Simulation in healthcare – optimising the utilisation of a therapy centre with AnyLogic

A major challenge facing hospital directors are the continuously changing framework conditions in the healthcare sector. These demand constant adaption of the hospitals’ operating organization, in order to rectify inefficiencies that may occur in medical-administrative terms as well as being caused by the building design of the medical facilities. Simulation software may help reaching this goal; it can realistically reproduce the complexity and dynamism of hospital routine, by removing the limits of a mere static process view.

In a current project, a process simulation was carried out by the hospital consulting firm ANDREE CONSULT in cooperation with simulation service provider SimPlan in a specialist clinic for psychiatry and psychosomatics. The simulation aimed to show the impact of a variety of factors on the therapy schedule of a psychiatric therapy centre. The initial analysis indicated a high amount of unused therapeutic time, possibly due to insufficient scheduling of the therapy sessions.

Due to the fact that the therapy rooms are not a bottleneck resource and walking distances within the buildings are not a relevant variable, SimPlan set up a “virtual pavilion” to simplify the simulation model, instead of modelling a realistic building plan, as is usually done.

Fig 1: virtual pavilion

The goal was to make the utilization of therapists and patients, required room capacities and billable services transparent, in order to reveal economic resources. The focus of the simulation was on the following questions:

• How high is the therapists’ time utilization and the amount of time not spent on therapies?
• How many therapy rooms are required at most at the same time for individual and group therapies?
• How many individual and group therapies do the patients have in reality, compared to the aimed for target relevant for billing-purposes?

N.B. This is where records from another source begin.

(* ===== verification/Text.v ===== *)
(** * Byte-string helpers of websocket/{handshake,util}.go and of the Go
    standard library functions they call ([bytes.Index], [bytes.IndexByte],
    [bytes.Contains], [bytes.Split], [strconv.Atoi]) *)

From stdpp Require Import strings.
From S2P Require Import Prelude.

(** The bytes of a string literal. *)
Fixpoint str (s : string) : list Z :=
  match s with
  | EmptyString => []
  | String c s => Z.of_nat (Ascii.nat_of_ascii c) :: str s
  end.

Definition SP : Z := 32.
Definition TAB : Z := 9.
Definition CR : Z := 13.
Definition LF : Z := 10.

(** ** The standard library *)

(** [bytes.IndexByte], -1 when the byte does not occur. *)
Fixpoint IndexByte (l : list Z) (c : Z) : Z :=
  match l with
  | [] => -1
  | x :: l => if x =? c then 0 else let r := IndexByte l c in if r <? 0 then -1 else r + 1
  end.

Fixpoint is_prefix (p l : list Z) : bool :=
  match p, l with
  | [], _ => true
  | x :: p, y :: l => (x =? y) && is_prefix p l
  | _, [] => false
  end.

(** [bytes.Contains] *)
Fixpoint Contains (l p : list Z) : bool :=
  is_prefix p l || match l with [] => false | _ :: l => Contains l p end.

(** [bytes.Split(l, []byte{c})] *)
Fixpoint Split (l : list Z) (c : Z) : list (list Z) :=
  match l with
  | [] => [[]]
  | x :: l =>
      if x =? c then [] :: Split l c
      else match Split l c with [] => [[x]] | w :: ws => (x :: w) :: ws end
  end.

Definition digit_of (c : Z) : option Z := if (48 <=? c) && (c <=? 57) then Some (c - 48) else None.

Fixpoint digits (acc : Z) (l : list Z) : option Z :=
  match l with
  | [] => Some acc
  | c :: l => d ← digit_of c; digits (10 * acc + d) l
  end.

(** [strconv.Atoi]: an optional sign and digits, within an [int]. *)
Definition Atoi (s : list Z) : option Z :=
  let '(neg, ds) := match s with
                    | 43 :: ds => (false, ds)
                    | 45 :: ds => (true, ds)
                    | _ => (false, s)
                    end in
  if len ds =? 0 then None
  else
    n ← digits 0 ds;
    let n := if neg : bool then - n else n in
    if (- 2 ^ 63 <=? n) && (n <? 2 ^ 63) then Some n else None.

(** [bytes.Index], -1 when [p] does not occur. *)
Fixpoint Index (l p : list Z) : Z :=
  if is_prefix p l then 0
  else match l with
       | [] => -1
       | _ :: l => let r := Index l p in if r <? 0 then -1 else r + 1
       end.

(** ** The helpers of the package *)

Definition lower (c : Z) : Z := if (65 <=? c) && (c <=? 90) then c + 32 else c.

Definition equal (a b : list Z) : bool := bool_decide (a = b).

Fixpoint equalFoldASCII (a b : list Z) : bool :=
  match a, b with
  | [], [] => true
  | x :: a, y :: b => (lower x =? lower y) && equalFoldASCII a b
  | _, _ => false
  end.

Definition is_blank (c : Z) : bool := (c =? SP) || (c =? TAB).

Fixpoint trim_left (l : list Z) : list Z :=
  match l with [] => [] | c :: l' => if is_blank c then trim_left l' else l end.

(** [trim] drops blanks on the left, then on the right of what is left. *)
Definition trim (l : list Z) : list Z := rev (trim_left (rev (trim_left l))).

(** The loop over the elements of a comma-separated list; [fuel] bounds the
    number of elements (each round drops at least one byte). *)
Fixpoint containsTokenFoldASCII_loop (fuel : nat) (headerVal token : list Z) : bool :=
  match fuel with
  | O => false
  | S fuel =>
      match headerVal with
      | [] => false
      | _ =>
          let idx := IndexByte headerVal 44 in
          let '(seg, rest) :=
            if 0 <=? idx then (take (Z.to_nat idx) headerVal, drop (Z.to_nat (idx + 1)) headerVal)
            else (headerVal, []) in
          let seg := trim seg in
          if (len seg =? 0) then containsTokenFoldASCII_loop fuel rest token
          else if equalFoldASCII seg token then true
          else containsTokenFoldASCII_loop fuel rest token
      end
  end.

Definition containsTokenFoldASCII (headerVal token : list Z) : bool :=
  containsTokenFoldASCII_loop (S (length headerVal)) headerVal token.

(** [canonicalizeBytes], in place: first letters upper case, the others lower. *)
Fixpoint canonicalize_from (upper : bool) (k : list Z) : list Z :=
  match k with
  | [] => []
  | c :: k =>
      (if upper && (97 <=? c) && (c <=? 122) then c - 32
       else if negb upper && (65 <=? c) && (c <=? 90) then c + 32 else c)
      :: canonicalize_from (c =? 45) k
  end.

Definition canonicalizeBytes (k : list Z) : list Z := canonicalize_from true k.

(** ** Facts *)

Lemma IndexByte_bound l c : -1 ≤ IndexByte l c < len l.
Proof.
  induction l as [|x l IH]; simpl; [lia|]. repeat gcase; lia.
Qed.

Lemma IndexByte_nonneg l c : 0 ≤ IndexByte l c →
  ∃ pre post, l = pre ++ c :: post ∧ len pre = IndexByte l c ∧ c ∉ pre.
Proof.
  induction l as [|x l IH]; simpl; [lia|]. destruct (Z.eqb_spec x c) as [->|Hne].
  - intros _. exists [], l. split_and!; try done. apply not_elem_of_nil.
  - gcase; [lia|]. intros _. destruct IH as (pre & post & -> & Hl & Hn); [lia|].
    exists (x :: pre), post. split_and!; [done|simpl; lia|]. rewrite elem_of_cons. by intros [?|?]; [congruence|].
Qed.

Lemma IndexByte_none l c : IndexByte l c < 0 → c ∉ l.
Proof.
  induction l as [|x l IH]; simpl; [intros _; apply not_elem_of_nil|].
  destruct (Z.eqb_spec x c); [lia|]. gcase; [|lia]. intros _. rewrite elem_of_cons.
  intros [->|?]; [done|]. apply IH; [lia|done].
Qed.

Lemma length_trim_left l : (length (trim_left l) ≤ length l)%nat.
Proof. induction l as [|x l IH]; simpl; [done|]. gcase; simpl; lia. Qed.

Lemma length_trim l : (length (trim l) ≤ length l)%nat.
Proof.
  unfold trim. rewrite length_rev. etransitivity; [apply length_trim_left|].
  rewrite length_rev. apply length_trim_left.
Qed.

(** Canonicalising twice is canonicalising once (the header keys of a request
    are rewritten in the receive buffer, which may be parsed again). *)
Lemma canonicalize_idem k : canonicalizeBytes (canonicalizeBytes k) = canonicalizeBytes k.
Proof.
  unfold canonicalizeBytes. generalize true as upper. induction k as [|c k IH]; intros upper; [done|].
  cbn [canonicalize_from].
  set (c' := if upper && (97 <=? c) && (c <=? 122) then c - 32 else _).
  assert ((c' =? 45) = (c =? 45)) as ->.
  { unfold c'. repeat gcase; lia. }
  rewrite IH. f_equal. unfold c'. destruct upper; simpl; repeat gcase; lia.
Qed.

(** The list test is the one of the splitting at commas. *)
Lemma Split_IndexByte l c :
  Split l c = if IndexByte l c <? 0 then [l]
              else take (Z.to_nat (IndexByte l c)) l :: Split (drop (Z.to_nat (IndexByte l c + 1)) l) c.
Proof.
  induction l as [|x l IH]; [done|]. simpl. destruct (Z.eqb_spec x c); [done|].
  rewrite IH. pose proof (IndexByte_bound l c). destruct (Z.ltb_spec (IndexByte l c) 0); [by zb|].
  zb. replace (Z.to_nat (IndexByte l c + 1)) with (S (Z.to_nat (IndexByte l c))) by lia.
  replace (Z.to_nat (IndexByte l c + 1 + 1)) with (S (S (Z.to_nat (IndexByte l c)))) by lia. done.
Qed.

Lemma containsToken_loop_spec fuel v token : (length v < fuel)%nat →
  containsTokenFoldASCII_loop fuel v token =
  match v with [] => false | _ => existsb (λ s, negb (len (trim s) =? 0) && equalFoldASCII (trim s) token) (Split v 44) end.
Proof.
  revert v. induction fuel as [|fuel IH]; intros v Hf; [lia|].
  destruct v as [|x v']; [done|]. set (v := x :: v') in *. cbn [containsTokenFoldASCII_loop].
  change (match v with [] => false | _ => _ end) with
    (let idx := IndexByte v 44 in
     let '(seg, rest) := if 0 <=? idx then (take (Z.to_nat idx) v, drop (Z.to_nat (idx + 1)) v) else (v, []) in
     let seg := trim seg in
     if (len seg =? 0) then containsTokenFoldASCII_loop fuel rest token
     else if equalFoldASCII seg token then true
     else containsTokenFoldASCII_loop fuel rest token).
  cbn zeta. rewrite Split_IndexByte. pose proof (IndexByte_bound v 44) as Hb.
  destruct (Z.ltb_spec (IndexByte v 44) 0) as [Hi|Hi].
  - replace (0 <=? IndexByte v 44) with false by lia.
    rewrite IH by (simpl in *; lia). simpl existsb. rewrite orb_false_r.
    destruct (len (trim v) =? 0); [done|]. by destruct (equalFoldASCII (trim v) token).
  - replace (0 <=? IndexByte v 44) with true by lia.
    rewrite IH by (rewrite length_drop; lia). cbn [existsb].
    set (rest := drop _ v).
    assert (match rest with [] => false | _ => existsb (λ s, negb (len (trim s) =? 0) && equalFoldASCII (trim s) token) (Split rest 44) end
      = existsb (λ s, negb (len (trim s) =? 0) && equalFoldASCII (trim s) token) (Split rest 44)) as ->.
    { by destruct rest. }
    destruct (len (trim _) =? 0); simpl; [done|]. by destruct (equalFoldASCII _ token).
Qed.

Lemma containsToken_spec v token : containsTokenFoldASCII v token =
  existsb (λ s, negb (len (trim s) =? 0) && equalFoldASCII (trim s) token) (Split v 44).
Proof.
  unfold containsTokenFoldASCII. rewrite containsToken_loop_spec by lia. by destruct v.
Qed.

(** ** [Index]: the first occurrence, which more input does not move *)

Lemma is_prefix_app p l : is_prefix p l = true ↔ ∃ r, l = p ++ r.
Proof.
  revert l. induction p as [|x p IH]; intros l; simpl; [split; [by exists l|done]|]. destruct l as [|y l].
  - split; [done|]. by intros (r & [=]).
  - rewrite andb_true_iff, IH, Z.eqb_eq. split.
    + intros [-> (r & ->)]. by exists r.
    + intros (r & [= -> ->]). split; [done|by exists r].
Qed.

Lemma is_prefix_more p l r : is_prefix p l = true → is_prefix p (l ++ r) = true.
Proof. rewrite !is_prefix_app. intros (x & ->). exists (x ++ r). by rewrite app_assoc. Qed.

Lemma Index_bound l p : -1 ≤ Index l p.
Proof. induction l as [|x l IH]; simpl; repeat gcase; lia. Qed.

Lemma Index_spec l p : 0 ≤ Index l p → ∃ pre post, l = pre ++ p ++ post ∧ len pre = Index l p.
Proof.
  induction l as [|x l IH]; cbn [Index]; destruct (is_prefix p _) eqn:E.
  - intros _. apply is_prefix_app in E as (r & E). by exists [], r.
  - lia.
  - intros _. apply is_prefix_app in E as (r & E). by exists [], r.
  - gcase; [lia|]. intros _. destruct IH as (pre & post & -> & Hl); [lia|]. exists (x :: pre), post. split; [done|]. simpl. lia.
Qed.

Lemma Index_fits l p : 0 ≤ Index l p → Index l p + len p ≤ len l.
Proof. intros H. destruct (Index_spec l p H) as (pre & post & -> & Hl). rewrite !length_app. lia. Qed.

Lemma Index_more l p r : 0 ≤ Index l p → Index (l ++ r) p = Index l p.
Proof.
  induction l as [|x l IH].
  - cbn [Index]. destruct (is_prefix p []) eqn:E; [|lia]. destruct p; [|done]. by destruct r.
  - cbn [Index app]. destruct (is_prefix p (x :: l)) eqn:E.
    + rewrite app_comm_cons, (is_prefix_more _ _ r E). done.
    + destruct (Z.ltb_spec (Index l p) 0); [lia|]. intros _. rewrite IH by lia. pose proof (Index_fits l p ltac:(lia)).
      assert (is_prefix p (x :: l ++ r) = false) as ->; [|by zb].
      apply not_true_is_false. rewrite is_prefix_app. intros (y & Hy). rewrite app_comm_cons in Hy. apply not_true_iff_false in E.
      apply E. apply is_prefix_app. exists (drop (length p) (x :: l)).
      transitivity (take (length p) (x :: l) ++ drop (length p) (x :: l)); [by rewrite take_drop|]. f_equal.
      transitivity (take (length p) ((x :: l) ++ r)); [by rewrite take_app_le by (simpl; lia)|]. by rewrite Hy, take_app_length.
Qed.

To achieve a service range that corresponds to demand and economic success as well as an optimal utilization of the patients, the number of individual and group therapies per patient per week was defined. Further parameters were the minimum and maximum group size and the limited availability of the patients at specific times. To calculate the time utilization of the therapists and, in turn, the amount of time not spent on therapies, the time needed for preparation and follow-up of the therapies (like documentation and break times) had to be taken into account.

To be able to adapt the simulation to changing framework conditions, the simulation model was given to the client, so they can use it to simulate different scenarios at any given time. The simulation file is usable on any computer, and no purchase of the simulation software is necessary.

Fig 2: variable parameterisation

As an example, by changing the values of the variable „time grid (minutes)”, the following cause-effect relationships can be simulated in the model:

• The group size of the group therapies
• The maximum room requirements (maximum number of therapies scheduled at the same time)
• The utilization of the therapists
• Therapies not taking place (therapy shortfall compared to the target value)
• The time grid in minutes represents each next possible time window (e.g. 12:00, 12:10, 12:20) when the therapist can start the next therapy session.

Figure 3 gives an overview of the effects of different grid types.

Fig 3: cause-effect relationships of the variable “time grid”

Practical application

The abovementioned example clearly shows the advantages of the use of simulation in health services. It allows for a realistic depiction of the present situation, but also of a possible target situation with improved processes. This leads to insights that cannot or only partly be obtained by other analysis methods, and therefore cannot otherwise be used as a factual basis for decision-making processes.

The great strengths of simulation especially come into play when analysing potential changes of framework conditions, resources or process structures. Parameters can be changed without risk with a few mouse clicks (like the time grid in the example above); room requirements, shift schedules and numbers of patients can be varied, processes can be adapted and much more. A simulation run with changed parameters only takes a few moments and offers the same extensive analysis data as the simulation of the present situation, while never disrupting the running of the actual medical facility at any point in time. This makes simulation an ideal decision support tool in addition to the classic analysis tools and methods.